> **The problem**: Below are the records; copy out every line that holds the word "exists".

[Start of Attachment]

Lemma format_d_length (z : Z) :
  min_signed 64 <= z <= max_signed 64 ->
  (String.length (format_d z) <= 20)%nat.
Proof.
  intro Hz. unfold min_signed, max_signed in Hz.
  change (2 ^ (64 - 1)) with (2 ^ 63) in Hz. pose proof pow10_19.
  unfold format_d. destruct (Z.ltb_spec z 0).
  - change ("-" ++ decimal_digits (- z))
      with (String "-"%char (decimal_digits (- z))).
    cbn [String.length].
    pose proof (decimal_digits_length_le (- z) 19 ltac:(lia) ltac:(lia)). lia.
  - pose proof (decimal_digits_length_le z 19 ltac:(lia) ltac:(lia)). lia.
Qed.

Lemma scale_below_19 (scale : nat) :
  10 ^ Z.of_nat scale <= max_signed 64 -> (scale < 19)%nat.
Proof.
  intro H. unfold max_signed in H. change (2 ^ (64 - 1)) with (2 ^ 63) in H.
  pose proof pow10_19.
  destruct (Nat.lt_ge_cases scale 19) as [ | Hge]; [ assumption | ].
  assert (10 ^ Z.of_nat 19 <= 10 ^ Z.of_nat scale)
    by (apply Z.pow_le_mono_r; lia).
  lia.
Qed.

(** X18: for an 8-byte decimal the encode inverts the decode.  For every
    64-bit value at the cursor and every scale whose power of ten fits 64
    bits, the text that the decode renders is encoded, at the same scale
    and with any fill byte, to the 8 bytes that were decoded, with None
    returned and no exception pending. *)
Theorem decimal64_round_trip (pad : byte) (m : memory) (data : nat) (v : Z)
  (scale column_length : nat) (o : outbuf) :
  min_signed 64 <= v <= max_signed 64 ->
  10 ^ Z.of_nat scale <= max_signed 64 ->
  read_bytes m data 8 = le_bytes 8 v ->
  exists text : string,
    decimal_to_pystring m data 8 scale =
      Some (Some (PyUnicode text), (data + 8)%nat)
    /\ pystring_to_decimal pad (PyUnicode text) column_length scale o =
      Some {| ret := Some PyNone;
              out := {| written := written o ++ read_bytes m data 8;
                        len := uint16_t (len o + Z.of_nat column_length) |};
              raised := None |}.
Proof.
  intros Hv Hp Hm.
  assert (Hu : unpack_signed 8 m data = (v, (data + 8)%nat))
    by (apply unpack_signed_le_bytes; [ lia | exact Hv | exact Hm ]).
  destruct scale as [| k].
  - exists (format_d v). split.
    + change (decimal_to_pystring m data 8 0)
        with (with_cursor (snd (unpack_signed 8 m data))
                (decimal_scaled 64 (fst (unpack_signed 8 m data)) 0)).
      rewrite Hu. reflexivity.
    + rewrite pystring_to_decimal_whole by apply format_d_no_dot_nul.
      pose proof (format_d_length v Hv).
      rewrite dbuf_fits by (unfold DBUF_SIZE; lia).
      rewrite PyLong_FromString_format_d, PyLong_AsLongLong_fits by exact Hv.
      rewrite Hm. reflexivity.
  - set (scale := S k) in *.
    exists (spec_decimal_text v scale). split.
    + rewrite (decimal_to_pystring_fixed m data 8 scale);
        [ | simpl; tauto | subst scale; lia | exact Hp ].
      rewrite Hu. reflexivity.
    + pose proof (pow10_ge_10 scale ltac:(subst scale; lia)) as H10.
      pose proof (scale_below_19 scale Hp) as H19.
      set (p := 10 ^ Z.of_nat scale) in *.
      set (x := Z.abs v / p). set (y := Z.abs v mod p).
      set (Fz := replicate (scale - String.length (decimal_digits y)) "0"%char
                 ++ decimal_digits y).
      assert (Hy : 0 <= y < p) by (apply Z.mod_pos_bound; lia).
      assert (Hx : 0 <= x) by (apply Z.div_pos; lia).
      assert (Habs : Z.abs v = x * p + y)
        by (pose proof (Z.div_mod (Z.abs v) p ltac:(lia)); subst x y; lia).
      assert (HFlen : String.length Fz = scale)
        by (apply (spec_fraction_length v scale); subst scale; lia).
      assert (HFd : all_bytes is_digit Fz = true).
      { subst Fz. rewrite all_bytes_app, decimal_digits_digits.
        rewrite all_bytes_replicate by reflexivity. reflexivity. }
      assert (HFv : digits_value Fz 0 = y).
      { subst Fz. rewrite digits_value_app, digits_value_zeros, Z.mul_0_l.
        apply decimal_digits_value. lia. }
      assert (HXd : all_bytes is_digit (decimal_digits x) = true)
        by apply decimal_digits_digits.
      assert (HXne : decimal_digits x <> "")
        by (apply decimal_digits_nonempty; exact Hx).
      assert (HXlen : (String.length (decimal_digits x) <= 19)%nat).
      { apply decimal_digits_length_le; [ lia | ]. split; [ exact Hx | ].
        pose proof pow10_19. unfold min_signed, max_signed in Hv.
        change (2 ^ (64 - 1)) with (2 ^ 63) in Hv.
        assert (x <= Z.abs v)
          by (subst x; apply Z.div_le_upper_bound; nia).
        lia. }
      assert (Hval : digits_value (decimal_digits x ++ Fz) 0 = Z.abs v).
      { rewrite digits_value_app, digits_value_linear, HFlen, HFv.
        rewrite decimal_digits_value by exact Hx. fold p. lia. }
      assert (Htext : spec_decimal_text v scale =
                ((if v <? 0 then "-" else "") ++ decimal_digits x)
                ++ String dot Fz).
      { unfold spec_decimal_text. cbv zeta. fold p. fold x. fold y. fold Fz.
        rewrite append_assoc. reflexivity. }
      rewrite Htext, pystring_to_decimal_split.
      2:{ rewrite all_bytes_app, (digits_no_dot_nul _ HXd).
          destruct (v <? 0); reflexivity. }
      2:{ apply digits_no_dot_nul, HFd. }
      cbv zeta. rewrite format_0ws_full by lia.
      rewrite dbuf_fits.
      2:{ rewrite !append_length, HFlen. unfold DBUF_SIZE.
          destruct (v <? 0); cbn [String.length]; lia. }
      assert (Hparse :
        PyLong_FromString
          (((if v <? 0 then "-" else "") ++ decimal_digits x) ++ Fz) = Some v).
      { assert (Hne : decimal_digits x ++ Fz <> "")
          by (destruct (decimal_digits x); [ congruence | discriminate ]).
        assert (Hd : all_bytes is_digit (decimal_digits x ++ Fz) = true)
          by (rewrite all_bytes_app, HXd, HFd; reflexivity).
        rewrite append_assoc. destruct (Z.ltb_spec v 0).
        - change ("-" ++ decimal_digits x ++ Fz)
            with (String "-"%char (decimal_digits x ++ Fz)).
          rewrite PyLong_FromString_minus_digits by assumption.
          rewrite Hval. f_equal. lia.
        - cbn [append]. rewrite PyLong_FromString_run by assumption.
          rewrite Hval. f_equal. lia. }
      rewrite Hparse, PyLong_AsLongLong_fits by exact Hv.
      rewrite Hm. reflexivity.
Qed.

[End of Attachment]

> **Reply to the exercise**:
  exists text : string,
  - exists (format_d v). split.
    exists (spec_decimal_text v scale). split.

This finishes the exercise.